Batch of musty cassettes to give away -2018
Sound and installation based on found footage
In December 2016, Bretagne, a retired woman donated a batch of musty VHS cassettes.
« And I have audio cassettes too, will you take them? »
Lost in this batch of audio cassettes: an answering machine tape, recordings of interviews or with family. We retrace his life as a journalist: interviews with musicians, his life in Paris and later with the choir and singing lessons. His family life too, his three children, including Jacques and Christine, his husband and not forgetting his friend Marie Christine.
A project presented at LE KABINET , Brussels during the exhibition for an Anthropology of Sound in 2018.

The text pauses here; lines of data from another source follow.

(** * Offset reconciliation of the Stake provider scraper

    A shallow embedding of [parallel_provider_completion.js] (the offset
    tracker, the per-offset request handler, the merge step, the checkpoint
    writer and the driver loop), of [data_parser.js] (the response
    parser), of [enhanced_provider_completion.js] (the scan of the
    checkpoints and the sequential driver), of the hardcoded providers
    module, of the selection and order of [completeAllProvidersParallel]
    and of the GraphQL fetcher (validation, extraction and the attempts),
    followed by the properties checked against them.

    Conventions.
    - A JavaScript [Set] of offsets is the list of its elements in insertion
      order: that is the order [for ... of] visits them.
    - A JavaScript [Map] is a [gmap]: the program reads its maps with
      [get]/[set], sums over [values()] and sorts [keys()] before use, so
      the insertion order of a map is never observed.
    - Offsets and counters are integers, kept in [Z].
    - A [while] loop is a [Fixpoint] on a fuel argument that answers [None]
      when the fuel runs out. The loops of the tracker and of the loader
      are called with a bound, and the lemmas named [*_total] show that the
      bound is never exhausted; the loop of the driver, which may wait for
      ever, takes its fuel from the caller. *)

From Stdlib Require Import ZArith Lia.
From stdpp Require Import base option list sorting strings gmap.

Local Open Scope Z_scope.

(** ** Configuration (the [CONFIG] constant) *)

Record Config := {
  GAMES_PER_REQUEST : Z;
  MAX_CONCURRENT_REQUESTS : Z;
  MAX_RETRIES : Z;
  SKIP_MISSING_GAMES : bool;
  MAX_EMPTY_ATTEMPTS : Z
}.

Definition CONFIG : Config := {|
  GAMES_PER_REQUEST := 39;
  MAX_CONCURRENT_REQUESTS := 3;
  MAX_RETRIES := 20;
  SKIP_MISSING_GAMES := true;
  MAX_EMPTY_ATTEMPTS := 10
|}.

(** ** JavaScript sets of offsets, in insertion order *)

Module JsSet.

Definition has (s : list Z) (x : Z) : bool := bool_decide (x ∈ s).

Definition add (s : list Z) (x : Z) : list Z :=
  if has s x then s else s ++ [x].

Definition delete (s : list Z) (x : Z) : list Z :=
  filter (λ y, y ≠ x) s.

Definition size (s : list Z) : Z := Z.of_nat (length s).

End JsSet.

(** ** The offset tracker (class [OffsetTracker]) *)

Record OffsetTracker := {
  completed : list Z;
  failed : list Z;
  inProgress : list Z;
  retryCount : gmap Z Z
}.

(** [constructor()] *)
Definition newTracker : OffsetTracker := {|
  completed := [];
  failed := [];
  inProgress := [];
  retryCount := ∅
|}.

Definition markInProgress (t : OffsetTracker) (offset : Z) : OffsetTracker :=
  {| completed := completed t;
     failed := failed t;
     inProgress := JsSet.add (inProgress t) offset;
     retryCount := retryCount t |}.

(** [gameCount] is only logged. *)
Definition markCompleted (t : OffsetTracker) (offset gameCount : Z)
  : OffsetTracker :=
  {| completed := JsSet.add (completed t) offset;
     failed := failed t;
     inProgress := JsSet.delete (inProgress t) offset;
     retryCount := retryCount t |}.

(** [this.retryCount.get(offset) || 0]: a missing entry and a stored [0]
    both read as [0]. *)
Definition retriesOf (t : OffsetTracker) (offset : Z) : Z :=
  default 0 (retryCount t !! offset).

(** Returns the updated tracker and the method's result ([true]: the offset
    can be retried). *)
Definition markFailed (t : OffsetTracker) (offset : Z)
  : OffsetTracker * bool :=
  let retries := retriesOf t offset + 1 in
  let t1 := {| completed := completed t;
               failed := failed t;
               inProgress := JsSet.delete (inProgress t) offset;
               retryCount := <[offset := retries]> (retryCount t) |} in
  if MAX_RETRIES CONFIG <=? retries then
    ({| completed := completed t1;
        failed := JsSet.add (failed t1) offset;
        inProgress := inProgress t1;
        retryCount := retryCount t1 |}, false)
  else (t1, true).

Definition isCompleted (t : OffsetTracker) (offset : Z) : bool :=
  JsSet.has (completed t) offset.

Definition isFailed (t : OffsetTracker) (offset : Z) : bool :=
  JsSet.has (failed t) offset.

Definition isInProgress (t : OffsetTracker) (offset : Z) : bool :=
  JsSet.has (inProgress t) offset.

Definition canFetch (t : OffsetTracker) (offset : Z) : bool :=
  negb (isCompleted t offset) && negb (isFailed t offset)
  && negb (isInProgress t offset).

(** The loop of [getNextSequentialOffset], entered at [offset]. *)
Fixpoint nextSequentialFrom (fuel : nat) (t : OffsetTracker) (offset : Z)
  : option Z :=
  if isCompleted t offset then
    match fuel with
    | O => None
    | S fuel' =>
        nextSequentialFrom fuel' t (offset + GAMES_PER_REQUEST CONFIG)
    end
  else Some offset.

(** The loop leaves a distinct element of [completed] behind at every turn,
    so the size of that set bounds the number of turns. *)
Definition getNextSequentialOffset (t : OffsetTracker) : option Z :=
  nextSequentialFrom (length (completed t)) t 0.

(** One turn of the first loop of [getNextOffsets], over the failed offsets.
    [break] is rendered by leaving the accumulator alone: once
    [offsets.length >= maxOffsets] holds it holds for the rest of the
    iteration. *)
Definition retryFailedStep (maxOffsets : Z)
    (acc : OffsetTracker * list Z) (failedOffset : Z)
  : OffsetTracker * list Z :=
  let '(t, offsets) := acc in
  if maxOffsets <=? Z.of_nat (length offsets) then acc
  else
    let retries := retriesOf t failedOffset in
    if (retries <? MAX_RETRIES CONFIG) && canFetch t failedOffset then
      ({| completed := completed t;
          failed := JsSet.delete (failed t) failedOffset;
          inProgress := inProgress t;
          retryCount := retryCount t |}, offsets ++ [failedOffset])
    else acc.

(** The second loop of [getNextOffsets]. *)
Fixpoint sequentialLoop (fuel : nat) (t : OffsetTracker)
    (totalGames maxOffsets : Z) (offsets : list Z) (offset : Z)
  : option (list Z) :=
  if (Z.of_nat (length offsets) <? maxOffsets) && (offset <? totalGames) then
    match fuel with
    | O => None
    | S fuel' =>
        sequentialLoop fuel' t totalGames maxOffsets
          (if canFetch t offset then offsets ++ [offset] else offsets)
          (offset + GAMES_PER_REQUEST CONFIG)
    end
  else Some offsets.

(** [getNextOffsets(currentGames, totalGames, maxOffsets)]. The first loop
    visits the members of [this.failed] in insertion order; the only member
    it may delete is the one being visited, so it is a fold over the set as
    it was on entry. The second loop runs at most once per offset below
    [totalGames]. *)
Definition getNextOffsets (t : OffsetTracker)
    (currentGames totalGames maxOffsets : Z)
  : option (OffsetTracker * list Z) :=
  let '(t1, offsets) :=
    foldl (retryFailedStep maxOffsets) (t, []) (failed t) in
  offset ← getNextSequentialOffset t1;
  offsets' ← sequentialLoop (Z.to_nat (totalGames - offset)) t1
                totalGames maxOffsets offsets offset;
  Some (t1, offsets').

(** [Array.prototype.sort((a, b) => a - b)] *)
Definition sortAscending (l : list Z) : list Z := merge_sort Z.le l.

Record TrackerStatus := {
  status_completed : list Z;
  status_failed : list Z;
  status_inProgress : list Z
}.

I have always been surprised to find VHS family films for sale at flea markets. What surprises me is that they are supposedly being sold by mistake.¨These tapes are mixed in with Disney VHS and a Best of TV. This indifference could be explained by the plurality of uses. Compact cassette and VHS media were very popular for many uses: commercial, private copying, and source recording (directly from a VHS camera, or an audio cassette). With the obsolescence of audio-video formats came indifference and disinterest in these media.
Stored then forgotten, their multiple uses make archiving difficult, and the precious copy is lost between other cassettes. This is exacerbated by the loss of playback equipment, which is either not replaced when defective, or replaced by another machine.
This project is a continuation of my research into in- time, espionage and listening.
The original meaning of Ecoute in Old French refers to the situation of listening in the doorway. Unearthing these private archives is a reflection of our fingerprints and the intimate traces we leave behind, whether on the Internet or on our hard drives.